(c) Peter Rühr
Tout le monde connaît le maquereau, ce très beau poisson de nos côtes, de coloration bleu-vert métallique irisé et strié de gris, qui semble fait « d’azur, d’argent et d’or lorsqu’il passe vivant de la ligne à la barque », comme le disait Alexandre Dumas. Ce poisson gras (mais les poissons gras ont été réhabilités grâce aux Omega 3), qui hante nos côtes en bancs, a de plus l’avantage d’être un des moins chers à l’étal du poissonnier. Mais l’imaginaire du maquereau dans la mythologie et dans la culture populaire ne cesse de nous surprendre.

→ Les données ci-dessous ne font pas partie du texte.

(* ===== verification/FeeEstimator.v ===== *)
(** * The fee estimator ([src/linear/src/fee_estimator.rs])

    A rolling window of the gas used by recent blocks, and the fee a wallet is
    told from it.  Plain arithmetic wraps as in the release profile. *)

From S2P Require Import Prelude F64 Units Externals Block.

Definition MIN_FEE_ESTIMATE_VALUE : Z := 1001000.

Record FeeEstimator := { gas_history : list Z; window_size : Z }.

Definition FeeEstimator_new (window : Z) : FeeEstimator := {| gas_history := []; window_size := window |}.
Definition FeeEstimator_default : FeeEstimator := FeeEstimator_new 20.

Definition record_block_gas (gas_used : Z) (e : FeeEstimator) : FeeEstimator :=
  let history := gas_history e ++ [gas_used] in
  {| gas_history := if window_size e <? Z.of_nat (length history) then drop 1 history else history;
     window_size := window_size e |}.

Definition total_gas (e : FeeEstimator) : Z := wrap 64 (foldr Z.add 0 (gas_history e)).
Definition gas_capacity (e : FeeEstimator) : Z := wrap 64 (Z.of_nat (length (gas_history e)) * BLOCK_GAS_LIMIT).

(** The fee at a utilization in basis points. *)
Definition fee_at (utilization_bp : Z) : Z :=
  if utilization_bp <? 5000 then MIN_FEE_ESTIMATE_VALUE
  else if utilization_bp <? 8000 then
    let multiplier_bp := 10000 + (utilization_bp - 5000) * 10000 / 3000 in
    MIN_FEE_ESTIMATE_VALUE * multiplier_bp / 10000
  else MIN_FEE_ESTIMATE_VALUE * 2.

Definition estimate (e : FeeEstimator) : Z :=
  match gas_history e with
  | [] => MIN_FEE_ESTIMATE_VALUE
  | _ =>
      if gas_capacity e =? 0 then MIN_FEE_ESTIMATE_VALUE
      else fee_at (wrap 64 (total_gas e * 10000) / gas_capacity e)
  end.

Definition utilization (e : FeeEstimator) : f64 :=
  match gas_history e with
  | [] => of_uint 0
  | _ => if gas_capacity e =? 0 then of_uint 0 else f64_div (of_uint (total_gas e)) (of_uint (gas_capacity e))
  end.

Definition blocks_sampled (e : FeeEstimator) : Z := Z.of_nat (length (gas_history e)).

(** ** Properties *)

(** Execution admits only blocks below the limit. *)
Definition sampled (gs : list Z) : Prop := Forall (fun g => 0 <= g < BLOCK_GAS_LIMIT) gs.

Definition record_all (gs : list Z) (e : FeeEstimator) : FeeEstimator := foldl (fun e g => record_block_gas g e) e gs.

(** The last [w] samples. *)
Definition latest (w : Z) (gs : list Z) : list Z := drop (length gs - Z.to_nat w) gs.

Lemma record_all_latest (w : Z) (gs : list Z) :
  0 < w -> record_all gs (FeeEstimator_new w) = {| gas_history := latest w gs; window_size := w |}.
Proof.
  intros Hw. induction gs as [| g gs IH] using rev_ind; [done |].
  unfold record_all in *. rewrite foldl_app. cbn [foldl]. rewrite IH. unfold record_block_gas, latest. cbn [gas_history window_size].
  f_equal. rewrite !length_app, length_drop. cbn [length].
  destruct (Z.ltb_spec w (Z.of_nat (length gs - (length gs - Z.to_nat w) + 1))).
  - rewrite drop_app_le by (rewrite length_drop; lia). rewrite drop_drop.
    rewrite (drop_app_le gs [g]) by lia. f_equal. f_equal. lia.
  - rewrite (drop_app_le gs [g]) by lia. f_equal. f_equal. lia.
Qed.

Lemma fee_at_bounds (bp : Z) : MIN_FEE_ESTIMATE_VALUE <= fee_at bp <= 2 * MIN_FEE_ESTIMATE_VALUE.
Proof.
  unfold fee_at, MIN_FEE_ESTIMATE_VALUE. destruct (Z.ltb_spec bp 5000); [lia |]. destruct (Z.ltb_spec bp 8000); [| lia].
  pose proof (Z.div_pos ((bp - 5000) * 10000) 3000 ltac:(lia) ltac:(lia)).
  pose proof (Z.div_lt_upper_bound ((bp - 5000) * 10000) 3000 10000 ltac:(lia) ltac:(lia)).
  split; [apply Z.div_le_lower_bound | apply Z.div_le_upper_bound]; lia.
Qed.

Lemma fee_at_mono (a b : Z) : a <= b -> fee_at a <= fee_at b.
Proof.
  intros Hab. pose proof (fee_at_bounds a). pose proof (fee_at_bounds b). unfold fee_at in *.
  destruct (Z.ltb_spec a 5000); [lia |]. destruct (Z.ltb_spec b 5000); [lia |].
  destruct (Z.ltb_spec b 8000); [| lia]. destruct (Z.ltb_spec a 8000); [| lia].
  apply Z.div_le_mono; [lia |]. apply Z.mul_le_mono_nonneg_l; [done |].
  apply Z.add_le_mono_l, Z.div_le_mono; lia.
Qed.

Lemma sum_sampled (gs : list Z) : sampled gs -> 0 <= foldr Z.add 0 gs <= Z.of_nat (length gs) * BLOCK_GAS_LIMIT.
Proof. induction 1 as [| g gs [Hg0 Hg1] Hgs IH]; cbn [foldr length]; [lia |]. unfold BLOCK_GAS_LIMIT in *. lia. Qed.

(** The utilization of sampled blocks, in basis points, is exact. *)
Lemma estimate_exact (gs : list Z) (w : Z) :
  sampled gs -> gs <> [] -> Z.of_nat (length gs) <= 18446 ->
  estimate {| gas_history := gs; window_size := w |} =
  fee_at (foldr Z.add 0 gs * 10000 / (Z.of_nat (length gs) * BLOCK_GAS_LIMIT)).
Proof.
  intros Hs Hne Hl. pose proof (sum_sampled gs Hs) as Hsum. assert (0 < Z.of_nat (length gs)) as Hpos.
  { destruct gs; [done |]. cbn [length]. lia. }
  unfold estimate, total_gas, gas_capacity. cbn [gas_history]. unfold BLOCK_GAS_LIMIT in *.
  rewrite !(wrap_small 64) by (unfold is_u; lia). destruct gs; [done |].
  rewrite (proj2 (Z.eqb_neq _ _)) by lia. rewrite (wrap_small 64 (foldr Z.add 0 _)), wrap_small by (unfold is_u; lia). done.
Qed.

(** A wallet is told a fee between the baseline and twice the baseline,
    whatever was sampled; over a window of up to 18446 blocks of admissible gas
    the estimate is the tariff at the exact utilization of the last blocks, and
    it does not fall when a block of the window used more. *)
Theorem estimate_tracks_utilization (w : Z) (gs gs' : list Z) :
  0 < w <= 18446 -> sampled gs -> sampled gs' -> Forall2 Z.le gs gs' -> gs <> [] ->
  let e := record_all gs (FeeEstimator_new w) in
  let recent := latest w gs in
  MIN_FEE_ESTIMATE_VALUE <= estimate e <= 2 * MIN_FEE_ESTIMATE_VALUE /\
  blocks_sampled e = Z.min w (Z.of_nat (length gs)) /\
  estimate e = fee_at (foldr Z.add 0 recent * 10000 / (Z.of_nat (length recent) * BLOCK_GAS_LIMIT)) /\
  estimate e <= estimate (record_all gs' (FeeEstimator_new w)).
Proof.
  intros Hw Hs Hs' Hle Hne e recent. pose proof (Forall2_length _ _ _ Hle) as Hlen.
  assert (0 < length gs)%nat as Hpos by (destruct gs; cbn; [done | lia]).
  assert (forall l : list Z, sampled l -> sampled (latest w l)) as Hsub by (intros l Hl; by apply Forall_drop).
  assert (forall l : list Z, length l = length gs -> length (latest w l) = Nat.min (Z.to_nat w) (length gs)) as Hll.
  { intros l Hl. unfold latest. rewrite length_drop. lia. }
  assert (forall l : list Z, length l = length gs -> latest w l <> []) as Hnn.
  { intros l Hl E. pose proof (Hll l Hl) as Hx. rewrite E in Hx. cbn [length] in Hx. lia. }
  pose proof (Hll gs eq_refl) as Hl1. pose proof (Hll gs' (eq_sym Hlen)) as Hl2.
  assert (Z.of_nat (length (latest w gs)) <= 18446) as Hb by (rewrite Hl1; lia).
  unfold e. rewrite !record_all_latest by lia. unfold recent, blocks_sampled. cbn [gas_history].
  rewrite !estimate_exact; [| by auto | by auto | lia | by auto | by auto | lia].
  split; [apply fee_at_bounds |]. split; [rewrite Hl1; lia |]. split; [done |].
  apply fee_at_mono. rewrite Hl1, Hl2. apply Z.div_le_mono; [unfold BLOCK_GAS_LIMIT; lia |].
  apply Z.mul_le_mono_nonneg_r; [done |]. unfold latest. rewrite <- Hlen. generalize (length gs - Z.to_nat w)%nat. intros n.
  assert (Forall2 Z.le (drop n gs) (drop n gs')) as Hd by (by apply Forall2_drop).
  induction Hd; cbn [foldr]; lia.
Qed.

Lemma estimate_tracks_utilization_witness :
  let e := record_all [0; 65000000000] (FeeEstimator_new 1) in
  MIN_FEE_ESTIMATE_VALUE <= estimate e <= 2 * MIN_FEE_ESTIMATE_VALUE /\ estimate e = 1501500.
Proof.
  destruct (estimate_tracks_utilization 1 [0; 65000000000] [0; 70000000000]) as (H1 & H2 & H3 & H4);
    [lia | repeat constructor; unfold BLOCK_GAS_LIMIT; lia | repeat constructor; unfold BLOCK_GAS_LIMIT; lia
    | repeat constructor; lia | discriminate |].
  split; [exact H1 |]. rewrite H3. vm_compute. reflexivity.
Defined.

Le maquereau a deux sens dans notre langue : certes le poisson, Scomber scrombus selon la classification de Linné, mais aussi le proxénète et le souteneur, dont le féminin est d’ailleurs ... maquerelle, qui traitent des filles publiques. Cette distinction n’est pas récente puisqu’un des premiers dictionnaires étymologiques de la langue française, celui de Ménage dans l’édition de 1750 que j’ai consultée, en fait longuement mention. Selon Ménage, maquereau viendrait de l’hébreu macar qui signifie vendre, car le métier de maquereau était de vendre les filles, ou bien du latin mucularellus, car les maquereaux dans les anciennes comédies étaient vêtus d’habits de diverses couleurs, à l’image des couleurs chatoyantes des écailles des maquereaux, ou encore du latin aquariolus, car les femmes débauchées se tenaient d’ordinaire près de l’eau. On a aussi dit que le maquereau (poisson) suivait les petites aloses aussi appelées pucelles pour les conduire au mâle. On voit que le maquereau est déjà susceptible d’agrémenter une science aussi rébarbative que l’étymologie. En fait, les étymologistes modernes comme Alain Rey considèrent que le maquereau poisson et le maquereau-souteneur ont deux étymologies différentes : l’étymologie du poisson est obscure, peut-être gauloise, et l’étymologie du maque découlerait du bas allemand Makelere, qui signifie marchand véreux ou trafiquant, option que Ménage avait déjà envisagée deux siècles plus tôt.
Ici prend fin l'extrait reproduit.